**What is required**
What lines in the following entries hold the word "None"? Copy each one.

........

(** * nnscaler.codegen.emit: the code-emission helpers, embedded and verified

    The Python module [nnscaler/codegen/emit.py] turns IR nodes into lines of
    Python text.  This development embeds the functions of that module as
    Rocq functions over an explicit model of the Python values they inspect,
    and proves the properties the specification states about them.

    Conventions.
    - A function that can raise returns [Res A]: [Ok a] or [Raise e].
    - Text is [string]; a character is a code point below 256.
    - A Python [dict] is an association list in insertion order, updated
      with [dict_set] (an existing key keeps its place and its key object).
    - A Python [set] of device ids is a [gset Z].
    - The dictionary [grad2tensor], which is only looked up, is a [gmap]
      keyed by the unique id its keys hash and compare by. *)

From Stdlib Require Import ZArith Ascii List Bool Lia.
From stdpp Require Import base gmap strings list pretty.

#[local] Set Warnings "-register-all".

Local Open Scope Z_scope.

(** ** Exceptions and the error monad *)

Inductive Exn : Type :=
| ValueError      (* raise ValueError(...), max() of nothing, a failed index() *)
| AssertionError  (* a failed assert *)
| AttributeError  (* attribute access on None *)
| IndexError      (* a subscript out of range *)
| TypeError       (* a subscript that is not an int *)
| KeyError.       (* a failed lookup by key *)

Inductive Res (A : Type) : Type :=
| Ok (a : A)
| Raise (e : Exn).
Arguments Ok {A} a.
Arguments Raise {A} e.

Notation "'do' x <- e ; k" :=
  (match e with Ok x => k | Raise err => Raise err end)
  (at level 10, x name, e at level 99, k at level 200, only parsing).

Definition is_ok {A} (r : Res A) : bool :=
  match r with Ok _ => true | Raise _ => false end.
(** A world on which the running check answers true is a world on which
    [terminate] would signal a process. *)
Lemma terminate_signals_when_running env w :
  _is_running "node" "kangas" w = Ok true ->
  exists pid evs,
    trace (final (terminate env w)) = (trace w ++ EvTerminate pid :: evs)%list.
Proof.
  unfold _is_running. intros H.
  destruct (is_running_true_first_match _ _ _ _ H)
    as (pre & pid & post & process & Hp & F & L & Mp).
  unfold terminate, bind, _process_method. rewrite Hp.
  rewrite process_method_loop_skip by exact F.
  rewrite (process_method_loop_hit _ _ _ _ _ _ _ _ L Mp).
  pose proof (call_method_trace env process m_terminate w) as T.
  destruct (call_method env process m_terminate w) as [[] w1|e w1];
    simpl in T.
  - destruct (process_method_loop_trace env "kangas" "server" m_terminate
                (Psutil.pids (table w1)) w1) as (evs & H2 & _).
    exists (Psutil.pid process), evs.
    rewrite H2, T, <- app_assoc. reflexivity.
  - exists (Psutil.pid process), []. exact T.
Qed.
Lemma csv_field_plain f : plain f -> csv_field f = f.
Proof.
  intros Hf. unfold csv_field.
  replace (string_forallb _ f) with true; [done|].
  symmetry. apply string_forallb_all.
  eapply all_chars_impl; [|exact Hf]. by intros c ->.
Qed.

Lemma csv_writerow_plain r :
  plain_row r -> csv_writerow r = Py.join "," r +:+ CRLF.
Proof.
  intros (_ & Hr & Hall). unfold csv_writerow.
  replace (map csv_field r) with r.
  - destruct r as [|[|] [|]]; done.
  - clear Hr. induction Hall as [|f r Hf _ IH]; simpl; [done|].
    by rewrite csv_field_plain, <-IH.
Qed.

Lemma csv_record_written r :
  plain_row r -> csv_record (Py.join "," r +:+ String Py.LF "") = r.
Proof.
  intros (Hnil & Hone & Hall). unfold csv_record. rewrite chomp_app.
  destruct (Py.join "," r) eqn:Hj.
  - by destruct (join_empty _ Hj).
  - rewrite <-Hj. apply split_join; [done|].
    eapply Forall_impl; [exact Hall|]. intros f Hf.
    eapply all_chars_impl; [|exact Hf]. intros c Hc%special_false. tauto.
Qed.

Lemma csv_roundtrip rows :
  Forall plain_row rows ->
  csv_reader (Py.universal_newlines (csv_writerows rows)) = rows.
Proof.
  induction 1 as [|r rows Hr _ IH]; [done|].
  assert (Hj : all_chars (fun c => c <> Py.CR /\ c <> Py.LF) (Py.join "," r)).
  { apply join_chars; [done|]. destruct Hr as (_ & _ & Hall).
    eapply Forall_impl; [exact Hall|]. intros f Hf.
    eapply all_chars_impl; [|exact Hf]. intros c Hc%special_false. tauto. }
  simpl. rewrite csv_writerow_plain, string_app_assoc by done.
  rewrite universal_newlines_app
    by (eapply all_chars_impl; [|exact Hj]; simpl; tauto).
  unfold csv_reader in *. rewrite lines_app
    by (eapply all_chars_impl; [|exact Hj]; simpl; tauto).
  simpl. by rewrite csv_record_written, IH.
Qed.
(** * folly/experimental/AutoTimer.h

    A shallow embedding of [folly::AutoTimer], [folly::makeAutoTimer] and
    [folly::GoogleLogger], together with the properties of the scoped timer
    that the specification states.

    Conventions.
    - [double] is IEEE binary64: the primitive [float] of Rocq.  The test
      [duration >= minTimeToLog_] is [minTimeToLog_ <=? duration].
    - The two template parameters [Logger] and [Clock] are type classes.
      Everything outside the timer object (the clock, the log sinks) lives in
      an environment of type [W]; a call runs in the monad [M] of state and
      C++ control flow (normal return, a thrown exception, [std::terminate]).
    - A ghost trace records every entry into the canonical report operation
      [logImpl] and every invocation of the logger by the timer.  Capabilities
      act on the environment only: they cannot touch the trace. *)

From Stdlib Require Import ZArith String List Bool Floats Lia.
Import ListNotations.

Set Implicit Arguments.

Declare Scope cpp_scope.
Delimit Scope cpp_scope with cpp.

(** ** Control flow and state *)

(** How a C++ call ends: it returns a value, an exception leaves it, or
    [std::terminate] has been called. *)
Inductive outcome (E A : Type) : Type :=
| Returned (a : A)
| Thrown (e : E)
| Terminated.

Arguments Returned {E A} a.
Arguments Thrown {E A} e.
Arguments Terminated {E A}.

(** A computation over a state [S]; the state survives a throw. *)
Definition M (E S A : Type) : Type := S -> outcome E A * S.
(* ------------------------------------------------------------------ *)
(** ** The Slack message handler ([SlackBot.register_event_listeners]) *)

(** A Python [str] as its sequence of code points. *)
Definition py_str := list nat.

(** [str.isspace] on one code point: the code points Python's [strip()]
    removes. *)
Definition py_isspace (c : nat) : bool :=
  existsb (Nat.eqb c)
    [9; 10; 11; 12; 13; 28; 29; 30; 31; 32; 133; 160; 5760;
     8192; 8193; 8194; 8195; 8196; 8197; 8198; 8199; 8200; 8201; 8202;
     8232; 8233; 8239; 8287; 12288]%nat.

Fixpoint py_lstrip (s : py_str) : py_str :=
  match s with
  | [] => []
  | c :: s' => if py_isspace c then py_lstrip s' else s
  end.

(** [s.strip()] *)
Definition py_strip (s : py_str) : py_str := rev (py_lstrip (rev (py_lstrip s))).

(** The keys of a Slack message event read by the handler. *)
Record SlackEvent := mkEvent {
  ev_channel_type : option string;
  ev_bot_id : option string;
  ev_text : option py_str;
  ev_channel : option string;
  ev_user : option string
}.

(** [body.get("event", {})] *)
Definition body_event (body : option SlackEvent) : SlackEvent :=
  match body with
  | Some ev => ev
  | None => mkEvent None None None None None
  end.

(** [event.get('text', '')] *)
Definition event_text (event : SlackEvent) : py_str :=
  match ev_text event with Some t => t | None => [] end.

(** Outcome of [_is_valid_event]: a boolean, or a raised [ValueError]. *)
Inductive Validity :=
| VFalse
| VTrue
| VRaise (msg : string).

Definition is_valid_event (event : SlackEvent) : Validity :=
  if negb (match ev_channel_type event with
           | Some ct => existsb (String.eqb ct) ["im"; "group"]%string
           | None => false
           end) then VFalse
  else if (match ev_bot_id event with
           | Some b => negb (String.eqb b "")
           | None => false
           end) then VFalse
  else match py_strip (event_text event) with
       | [] => VRaise "Message text is empty."
       | _ => VTrue
       end.

(** What [rag_system.get_answer] does: results, or a raised exception. *)
Inductive RagOutcome :=
| RagResults (results : list QueryResult)
| RagValueError (msg : string)
| RagOtherError.

(** The [response] of [_generate_response]: plain text, or a dict with
    ["blocks"]. *)
Inductive Response :=
| RText (text : string)
| RBlocks (blocks : list Block).

Definition generate_response (results : list QueryResult) : Response :=
  match results with
  | [] => RText "No relevant information found for your query."
  | _ => RBlocks (build_slack_message_blocks results)
  end.

(** Calls the handler makes, in order. [PostResponse] is the
    [chat_postMessage] of [_send_response], with [blocks=] for a dict
    with ["blocks"] and [text=] otherwise. *)
Inductive SlackAction :=
| Ack
| PostPlaceholder (channel : string) (user : option string)
| GetAnswer (text : py_str)
| PostResponse (channel : string) (response : Response)
| Say (msg : string).

Definition unexpected_error : string :=
  "An unexpected error occurred. Please try again later.".

(** [handle_direct_message]. [placeholder_ok] and [post_ok] say whether
    the two [chat_postMessage] calls return or raise; [get_answer] is the
    RAG system. A missing ["channel"] key makes [event['channel']] raise
    [KeyError], reported as an unexpected error. *)
Definition handle_direct_message (placeholder_ok post_ok : bool)
    (get_answer : py_str -> RagOutcome) (body : option SlackEvent) : list SlackAction :=
  let event := body_event body in
  Ack ::
  match is_valid_event event with
  | VFalse => []
  | VRaise msg => [Say msg]
  | VTrue =>
      match ev_channel event with
      | None => [Say unexpected_error]
      | Some channel_id =>
          let text := py_strip (event_text event) in
          PostPlaceholder channel_id (ev_user event) ::
          if negb placeholder_ok then [Say "Unable to send 'Thinking...' placeholder."]
          else
            GetAnswer text ::
            match get_answer text with
            | RagValueError msg => [Say msg]
            | RagOtherError => [Say unexpected_error]
            | RagResults results =>
                PostResponse channel_id (generate_response results) ::
                if post_ok then [] else [Say "Unable to send the Slack response."]
            end
      end
  end.

(* ------------------------------------------------------------------ *)
(** ** [IndexConfiguration.from_runnable_config] *)

Record IndexConfiguration := mkIndexConfiguration {
  cfg_user_id : PyVal;
  cfg_embedding_model : PyVal;
  cfg_retriever_provider : PyVal;
  cfg_search_kwargs : PyVal;
  cfg_index_name : PyVal
}.

Definition index_fields : list string :=
  ["user_id"; "embedding_model"; "retriever_provider"; "search_kwargs"; "index_name"]%string.

(** The class built from the items of [configurable] whose key is an
    [init] field, after [ensure_config]; [config.get("configurable") or {}]
    is then always a dict. [None] when the call raises. *)
Definition from_runnable_config (config : option (list (string * PyVal)))
  : option IndexConfiguration :=
  match ensure_configurable config with
  | None => None
  | Some configurable =>
      let kwargs := filter (fun kv => existsb (String.eqb (fst kv)) index_fields) configurable in
      Some (mkIndexConfiguration
              (lookup_or "user_id" kwargs (PStr "test"))
              (lookup_or "embedding_model" kwargs (PStr "openai/text-embedding-3-small"))
              (lookup_or "retriever_provider" kwargs (PStr "pinecone"))
              (lookup_or "search_kwargs" kwargs (PDict []))
              (lookup_or "index_name" kwargs (PStr "default")))
  end.

(** The event comes from a direct or group message. *)
Definition is_dm (event : SlackEvent) : Prop :=
  exists ct, ev_channel_type event = Some ct /\ (ct = "im"%string \/ ct = "group"%string).

(** The event carries a truthy ["bot_id"]. *)
Definition from_bot (event : SlackEvent) : Prop :=
  exists b, ev_bot_id event = Some b /\ b <> ""%string.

........

**Answer to this task**
| AttributeError  (* attribute access on None *)
  | None => mkEvent None None None None None
  match ev_text event with Some t => t | None => [] end.
           | None => false
           | None => false
      | None => [Say unexpected_error]
    is then always a dict. [None] when the call raises. *)
  | None => None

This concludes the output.